Chiun looked at the small bandage still covering Remo's temple. "You received a blow on the head, did you not?"

"Yes."

"And it was after that that your memory disappeared?"

"Yes."

"Then perhaps a similar blow," Chiun said, and before Remo could move or react, a small rock-hard fist lashed out, and a thumb knuckle hit against his temple, missing the exact mid-point of the bone by a precise 32nd of an inch, and Remo lived by exactly that distance. He saw stars. He shook his head to clear it. And then in a rush of memories, his life flooded back into him: his identity, his mission, who he was and why he was here.

"I know," he said, smiling happily, yet shaking his head from the shock of the attack. "I know. I'm Remo."

"I am glad," Chiun said. "I have something for you." And then, quicker than eye could see or body could move, the old man's hand lashed out, open, fingers extended, thumb drawn in alongside the fleshy part of the palm, and the four extended fingers slapped Remo's cheek with a sharp report.

Remo's head spun, and he growled, "C'mon, Chiun, now what the hell was that about?"
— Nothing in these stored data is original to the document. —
(** X30. The scenarios of [generate_domain_aware_tests] for a specification
    whose type is an ASCII string: the knowledge lookup it performs has no influence,
    the result being the same for every knowledge base and query; there are
    one to four scenarios, two for a banking or transaction type, one for a
    payment or card type, and always the GDPR scenario, which comes last and
    is the only one of priority "medium"; every name starts with the name of
    the API. *)
Theorem domain_aware_tests_shape repr_other knowledge_base api_spec
        query_context s :
  dict_get api_spec "type" (VStr "unknown") = VStr s ->
  str_isascii s = true ->
  let api_name :=
    py_str repr_other (dict_get api_spec "name" (VStr "Unknown API")) in
  exists scenarios,
    (forall other_base other_query,
        generate_domain_aware_tests repr_other other_base api_spec other_query
        = Ok scenarios) /\
    generate_domain_aware_tests repr_other knowledge_base api_spec query_context
    = Ok scenarios /\
    List.length scenarios
    = ((if banking_kind (str_lower s) then 2 else 0)
       + (if payment_kind (str_lower s) then 1 else 0) + 1)%nat /\
    last scenarios []
    = [("name", VStr (api_name ++ " GDPR Data Privacy Test"));
       ("description", VStr "Test personal data protection and user rights");
       ("priority", VStr "medium"); ("type", VStr "compliance")] /\
    Forall (fun sc => dict_lookup sc "priority" = Some (VStr "high"))
           (removelast scenarios) /\
    Forall (fun sc => exists rest,
                dict_lookup sc "name" = Some (VStr (api_name ++ rest)))
           scenarios.
Proof.
  intros Htype _ api_name.
  unfold generate_domain_aware_tests. rewrite Htype. cbn [py_lower]. cbv zeta.
  fold api_name. fold (banking_kind (str_lower s)).
  fold (payment_kind (str_lower s)).
  eexists. split; [intros; reflexivity | ]. split; [reflexivity | ].
  destruct (banking_kind (str_lower s)); destruct (payment_kind (str_lower s));
    cbn [app List.length last removelast Nat.add];
    (split; [reflexivity | ]); (split; [reflexivity | ]);
    (split; [repeat constructor | ]);
    repeat constructor; eexists; reflexivity.
Qed.

Lemma domain_aware_tests_shape_witness :
  exists scenarios,
    generate_domain_aware_tests (fun _ => "") FINANCIAL_DOMAIN_DOCS BANKING_SPEC
                                "Banking and financial services"
    = Ok scenarios /\
    List.length scenarios = 3%nat.
Proof.
  destruct (domain_aware_tests_shape (fun _ => "") FINANCIAL_DOMAIN_DOCS
              BANKING_SPEC "Banking and financial services" "banking_api"
              eq_refl eq_refl)
    as (scenarios & _ & Hrun & Hlen & _).
  exists scenarios. split; [exact Hrun | exact Hlen].
Defined.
"That is for calling Sinanju a suburb of Hong Kong and for calling me a Chinaman. That is for being insolent to your elders. That is for not staying on your diet and for consorting with women and for bothering Doctor Smith and for endangering your country's interests."

"Had you worried, huh?"

"Worry? About a piece of worthless carrion who will, without me, eat himself to death in a week? What is to worry?"

When he had been PJ Kenny, Remo had planned to ask how the old man had broken his iron bonds. Now that he was again Remo Williams, the question was not necessary. The old man had broken his bonds because he was Chiun, the Master of Sinanju, and because there had never been anything quite like him in the world before. Even if he felt he was getting old, there was color in his cheeks now and the happiness of the hound on the chase.

"Come, Chiun, we have things to do," Remo said, turning toward the door.

"A common pattern," Chiun said. "First the personal abuse, and now the orders. Do this. Do that. Am I to be treated like a wage slave? Is there no respect due a man my age, a frail old specter barely able to stand erect?"